→ **EXERCISE OBJECTIVE**:
Write out the data that follows. Keep every character unchanged.

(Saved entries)
(** C1, as the code runs: a mnemonic is attached on the raw-key paths.
    [generate()] always returns, [fromSecretKey] returns on every 64-byte
    key when validation is skipped, and on every object either of them
    returns [getMnemonic()] is a phrase, the one [super()] generated, and
    not [undefined]. *)
Theorem raw_paths_attach_mnemonic (s : State Rng) :
  (∃ this s' m,
     Keypair_generate s = (Ok this, s') ∧
     Keypair_getMnemonic this s' = (Ok (Some m), s')) ∧
  (∀ k, length k = 64 ->
     ∃ this s' m,
       Keypair_fromSecretKey k (mkOptions (Some true)) s = (Ok this, s') ∧
       Keypair_getMnemonic this s' = (Ok (Some m), s')) ∧
  (∀ k opts this s',
     Keypair_fromSecretKey k opts s = (Ok this, s') ->
     Keypair_getMnemonic this s' =
       (Ok (Some (bip39.generateMnemonic (rng s)).1), s')).
Proof.
  split; [|split].
  - eexists _, _, _. split; [apply Keypair_generate_run|].
    cbn zeta. by eapply (Keypair_getMnemonic_at _ (mkKeypairObj _ _)), lookup_last.
  - intros k Hk. eexists _, _, _.
    split; [by apply Keypair_fromSecretKey_skip|].
    by eapply (Keypair_getMnemonic_at _ (mkKeypairObj _ _)), lookup_last.
  - intros k opts this s' Hrun.
    destruct (decide (length k = 64)) as [Hk|Hk].
    + destruct (Keypair_fromSecretKey_cases k opts s Hk) as [Hbad|Hok];
        [congruence|].
      rewrite Hok in Hrun. injection Hrun as <- <-.
      by eapply (Keypair_getMnemonic_at _ (mkKeypairObj _ _)), lookup_last.
    + rewrite Keypair_fromSecretKey_bad_length in Hrun by done. discriminate.
Qed.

→ **ANSWER FOR THIS EXERCISE**:
(** C1, as the code runs: a mnemonic is attached on the raw-key paths.
    [generate()] always returns, [fromSecretKey] returns on every 64-byte
    key when validation is skipped, and on every object either of them
    returns [getMnemonic()] is a phrase, the one [super()] generated, and
    not [undefined]. *)
Theorem raw_paths_attach_mnemonic (s : State Rng) :
  (∃ this s' m,
     Keypair_generate s = (Ok this, s') ∧
     Keypair_getMnemonic this s' = (Ok (Some m), s')) ∧
  (∀ k, length k = 64 ->
     ∃ this s' m,
       Keypair_fromSecretKey k (mkOptions (Some true)) s = (Ok this, s') ∧
       Keypair_getMnemonic this s' = (Ok (Some m), s')) ∧
  (∀ k opts this s',
     Keypair_fromSecretKey k opts s = (Ok this, s') ->
     Keypair_getMnemonic this s' =
       (Ok (Some (bip39.generateMnemonic (rng s)).1), s')).
Proof.
  split; [|split].
  - eexists _, _, _. split; [apply Keypair_generate_run|].
    cbn zeta. by eapply (Keypair_getMnemonic_at _ (mkKeypairObj _ _)), lookup_last.
  - intros k Hk. eexists _, _, _.
    split; [by apply Keypair_fromSecretKey_skip|].
    by eapply (Keypair_getMnemonic_at _ (mkKeypairObj _ _)), lookup_last.
  - intros k opts this s' Hrun.
    destruct (decide (length k = 64)) as [Hk|Hk].
    + destruct (Keypair_fromSecretKey_cases k opts s Hk) as [Hbad|Hok];
        [congruence|].
      rewrite Hok in Hrun. injection Hrun as <- <-.
      by eapply (Keypair_getMnemonic_at _ (mkKeypairObj _ _)), lookup_last.
    + rewrite Keypair_fromSecretKey_bad_length in Hrun by done. discriminate.
Qed.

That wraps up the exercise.